DUSP6! MMD! STAT1! ERBB3! LCK!
Was ist diese? CB radio patter? Pilot to co-pilot chatter? 3rd-and-long huddle banter?
Of course not - that would be too easy. These cryptograms represent five different genes found within non-small cell lung cancers (NSCLC) that predict the both the relapse-free and overall survival of patients at the Taichung Veterans General Hospital in Taiwan who underwent surgical removal of early stage NSCLC, as reported in this week's New England Journal of Medicine.
By the way, if you've ever wondered why scientists use so many acronyms, here's a good example. The real names of the genes mentioned above are dual-specificity phosphatase 6 (DUSP6), monocyte-to-macrophage differentiation-associated protein (MMD), signal transducer and activator of transcription 1 (STAT1), v-erb-b2 avian errythroblastic leukemia viral oncogene homolog 3 (ERBB3), and lymphocyte-specific protein tyrosine kinase (LCK). As Max Born would say (if he were still alive and not so obsessed with the Matrix), "Nicht ist das erstaunlich?"
This is not the first study to show that the expression of certain genes within lung tumors portends a worse prognosis. It is the first study to use a signature of only five genes to produce a statisically meaningful correlation between their expression and survival of the patient. (A collection of poor prognosis genes is called a high-risk gene signature).
The scientists analyzed tumor samples from 125 patients with differing stages of lung cancer and found 16 genes that seemed to raise or lower the odds of recurrence or death. Further analysis narrowed this to five genes that formed a signature of risk. They tested this signature on half of the samples and found a strong correlation to how well the patients fared. Median survival was 40 months for the lowest-risk group and 20 months for the highest-risk, according to the strength of activity of the five genes. The median time until relapse also was significantly longer -- 29 months versus 13 months -- for the lowest-risk group.
The reason this study is important is because of the fact that several clinical trials have shown patients with resected NSCLC who receive post-operative adjuvant chemotherapy have superior long-term survival compared with observation only. In the Taiwanese population, though, stage I lung cancer patients with a low-risk gene signature had an actuarial three year survival of 90% compared with only 38% for those with a high-risk gene signature. If we had the results of these assays would we still recommend chemotherapy to patients with such a good prognosis? Does adjuvant treatment have any salutary effect if given to patients with the high-risk gene signature? Can community oncologists like myself order this test as part of the routine analysis of a lung cancer specimen?
To put it in the vernacular, "These is the questions, dude." They are tough questions but I believe they will soon be answered; too much is at stake to stop now. As Professors Herbst and Lippmann from The University of Texas M.D. Anderson Cancer Center state in the accompanying editorial:
It is now crucial to create molecular tools that can predict the response of cancers to single agents or combination chemotherapies, in order to guide the development of new drugs or improve routine clinical care... patients with early-stage cancers will be assigned to particular drugs on the basis of the molecular characteristics of the tumors. Then the development of drugs for the treatment of lung cancer will be focused on personalized therapy.

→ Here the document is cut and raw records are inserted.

Lemma Cache_new_ok rows interval now : exists y, Cache_new rows interval now = Some y /\ cache_ok y.
Proof.
  unfold Cache_new. destruct (BuildSnapshot_total rows) as [snapshot Hb]. rewrite Hb. cbn [mbind option_bind].
  rewrite Publish_first. eexists. split; [reflexivity|]. split;
    [|split; cbn; [intros t|intros t u|intros t r m|done]; rewrite lookup_empty; [by intros [? ?]..|done]].
  destruct (Publish_run snapshot Store_new Store_new_ok) as (s & Hs & Hok & _). rewrite Publish_first in Hs.
  injection Hs as <-. split; cbn; try done.
  - intros b blk [<- <-]%lookup_singleton_Some. by exists 0, rows.
  - assert (Hz : forall i a, [0; 0] !! i = Some a -> a = 0) by (by intros [|[|i]] a [= <-]).
    intros i j a b _ ->%Hz ->%Hz. done.
  - repeat constructor.
Qed.

(** ** What is published only gets newer *)

(** The moment of the current snapshot. *)
Definition current (y : RealmCache) : nat := default 0 (rc_moments y !! m_snapshot (rc_store y)).

Lemma current_lookup y : cache_ok y -> rc_moments y !! m_snapshot (rc_store y) = Some (current y).
Proof.
  intros [Hs _]. unfold current. destruct (lookup_lt_is_Some_2 (rc_moments y) (m_snapshot (rc_store y))) as [m Hm].
  { rewrite (sh_length _ _ _ Hs), (sh_current _ _ _ Hs). lia. }
  by rewrite Hm.
Qed.

(** A refresh of [t] that began when the table had had [n] contents: it is at its query, or
    what it has read, or what is published, is at least that new. *)
Definition since (n t : nat) (y : RealmCache) : Prop :=
  n <= length (rc_tables y) /\
  match rc_calls y !! t with
  | Some Querying => True
  | Some (Fetched _ m) => n <= S m
  | _ => n <= S (current y)
  end.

Like a butterfly emerging from its chrysalis, the future of cancer care reveals itself slowly, ever so slowly, but surely as a metamorphosis of wonderment. May all who long for this maiden flight to begin be blessed with determination and hope.
You asked the question about whether or not you would/could order the tests for these 5 genes (or any other list that happens to emerge from the literature). I think an additional question to ask is: Are these kinds of tests useful? Would you not provide as aggressive treatment to someone who only has a 38% chance of long-term survival? Or even 5% or 1%? How do you know they will not be one of the few that survives?
I agree that it will help in the long-run, but I think these studies (similar report recently came out in Nature Genetics and the established "profile" for breast cancer) raise many additional issues about utility and influence in decision-making.
I hope these tests will be extremely useful. When my dad was receiving treatment for NSCLC, he tried four different types of chemo. If we had known the gene signature of his specific cancer, we might have been able to immediately identify the chemo regimen most likely to be beneficial without the trial and error. The more personalized cancer treatment becomes, the better chance the patient will have.
And yes, I do think it's fair for a doctor and patient to know the statistics regarding their long-term survival when making treatment decisions. If the patient wants to shoot for being in that 1%, let them go for it. On the other hand, some might understandably forgo chemo if they know how slim their chances are.